The cleansing breath is a great way to nourish your mind and body with pure oxygen, and help your lungs clear out gunk and toxins. It’s great to do first thing in the morning, last thing at night, right before eating, before and after yoga or exercise, and frankly whenever you feel like it. Oxygen is pure life force, and we deserve to breathe in as much as we can remember to.

It’s good to do the cleansing breath standing up, but any generally relaxed position will do. First, exhale as much as you can, compressing your lungs to clear out the old air. Then, breathe in not-too-quickly, filling your lungs right up with air. Hold it for just a little while.

If your lungs are gunky or “stale”, you might cough a bit while you’re holding your breath up to the top of your lungs. That’s fine, clear it out, then try again. After holding the air just a bit, start to force the air out through pursed lips, keeping your cheeks pulled in (as opposed to puffed out, that is). Force the air out in short bursts, pulsing your diaphragm so that it compresses your lungs progressively from the bottom to the top.
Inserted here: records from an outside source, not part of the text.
Lemma quantize_raises d e : quantize d (-8) = Raise e -> e = InvalidOperation.
Proof.
  unfold quantize. change (negb ((Etiny <=? -8)%Z && (-8 <=? Emax)%Z)) with false.
  cbv iota.
  destruct (N.eqb_spec (dint d) 0) as [Hz|Hnz].
  - simpl. discriminate.
  - destruct (Z.ltb_spec Emax (adjusted d)); [intros [= <-]; reflexivity|].
    destruct (Z.ltb_spec prec (adjusted d - -8 + 1)); [intros [= <-]; reflexivity|].
    destruct (Z.ltb_spec Emax (adjusted (rescale d (-8)))); [intros [= <-]; reflexivity|].
    destruct (Z.ltb_spec prec (ndigits (dint (rescale d (-8))))) as [|Hnd];
      [intros [= <-]; reflexivity|].
    destruct (rescale_val d (-8)) as (He & _ & _).
    destruct (rescale d (-8)) as [s' c' e']. simpl in He, Hnd. subst e'.
    rewrite fix_quantized by assumption. discriminate.
Qed.

Lemma fmt_raises d e : fmt d = Raise e -> e = InvalidOperation.
Proof.
  unfold fmt, rbind. destruct (quantize d (-8)) eqn:E; [discriminate|].
  intros [= <-]. eapply quantize_raises, E.
Qed.

Lemma getitem_raises (m : gmap string Decimal) k e :
  getitem m k = Raise e -> e = KeyError k /\ contains m k = false.
Proof.
  unfold getitem. destruct (m !! k) eqn:E; [discriminate|].
  intros [= <-]. split; [reflexivity|]. apply contains_None, E.
Qed.

Lemma response_raises F T a r c via e :
  response F T a r c via = Raise e -> e = InvalidOperation.
Proof.
  unfold response, rbind.
  destruct (fmt a) eqn:Ea; [|intros [= <-]; eapply fmt_raises, Ea].
  destruct (fmt r) eqn:Er; [|intros [= <-]; eapply fmt_raises, Er].
  destruct (fmt c) eqn:Ec; [|intros [= <-]; eapply fmt_raises, Ec].
  discriminate.
Qed.

Section Outcome.
Context {A B : Type}.
Implicit Types (Q : A -> Prop) (E : exn -> Prop).

Lemma outcome_ret (a : A) Q E : Q a -> outcome (ret a) Q E.
Proof. intros H w. exact H. Qed.

Lemma outcome_raise e Q E : E e -> outcome (@raise A e) Q E.
Proof. intros H w. exact H. Qed.

Lemma outcome_lift (r : res A) Q E :
  (forall a, r = Ok a -> Q a) -> (forall e, r = Raise e -> E e) -> outcome (lift r) Q E.
Proof. intros HQ HE w. unfold lift. simpl. destruct r; auto. Qed.

Lemma outcome_bind_lift (r : res A) (k : A -> M B) (Q : B -> Prop) E :
  (forall e, r = Raise e -> E e) ->
  (forall a, r = Ok a -> outcome (k a) Q E) ->
  outcome (bind (lift r) k) Q E.
Proof.
  intros HE Hk w. unfold bind, lift. destruct r as [a|e]; simpl.
  - apply Hk. reflexivity.
  - apply HE. reflexivity.
Qed.

Lemma outcome_bind (m : M A) (k : A -> M B) Q (R : B -> Prop) E :
  outcome m Q E -> (forall a, Q a -> outcome (k a) R E) -> outcome (bind m k) R E.
Proof.
  intros Hm Hk w. unfold bind. specialize (Hm w).
  destruct (m w) as [[a|e] w']; simpl in *; [apply Hk|]; assumption.
Qed.

Lemma outcome_weaken (m : M A) Q Q' E E' :
  outcome m Q E -> (forall a, Q a -> Q' a) -> (forall e, E e -> E' e) -> outcome m Q' E'.
Proof.
  intros Hm HQ HE w. specialize (Hm w). destruct ((m w).1); auto.
Qed.

End Outcome.

Lemma outcome_bind_yahoo {B} env base quote (k : option Decimal -> M B) (Q : B -> Prop) E :
  (forall y, outcome (k y) Q E) ->
  outcome (bind (get_yahoo_rate env base quote) k) Q E.
Proof.
  intros Hk w. unfold bind.
  destruct (get_yahoo_rate_returns env base quote w) as (y & w' & ->).
  apply Hk.
Qed.

Ltac outcome_side F T :=
  intros;
  match goal with
  | H : mul _ _ = Raise _ |- _ => apply mul_raises in H; subst
  | H : div _ _ = Raise _ |- _ => apply div_raises in H
  | H : fmt _ = Raise _ |- _ => apply fmt_raises in H; subst
  | H : response _ _ _ _ _ _ = Raise _ |- _ => apply response_raises in H; subst
  | H : getitem _ _ = Raise _ |- _ => apply getitem_raises in H; destruct H as [-> H]
  | _ => idtac
  end.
If you’re like me, as the “short bursts” start to compress the air out from near the top of your lungs, that’s when you’re really likely to cough if you have anything to clear out. Light, shallow coughs can help the process of using the air to clean out your lungs. Just pay attention to your body and follow its cues. Don’t force anything unnatural, but don’t resist anything natural, either.

Hopefully this helps convey my understanding of the cleansing breath. May it serve you well!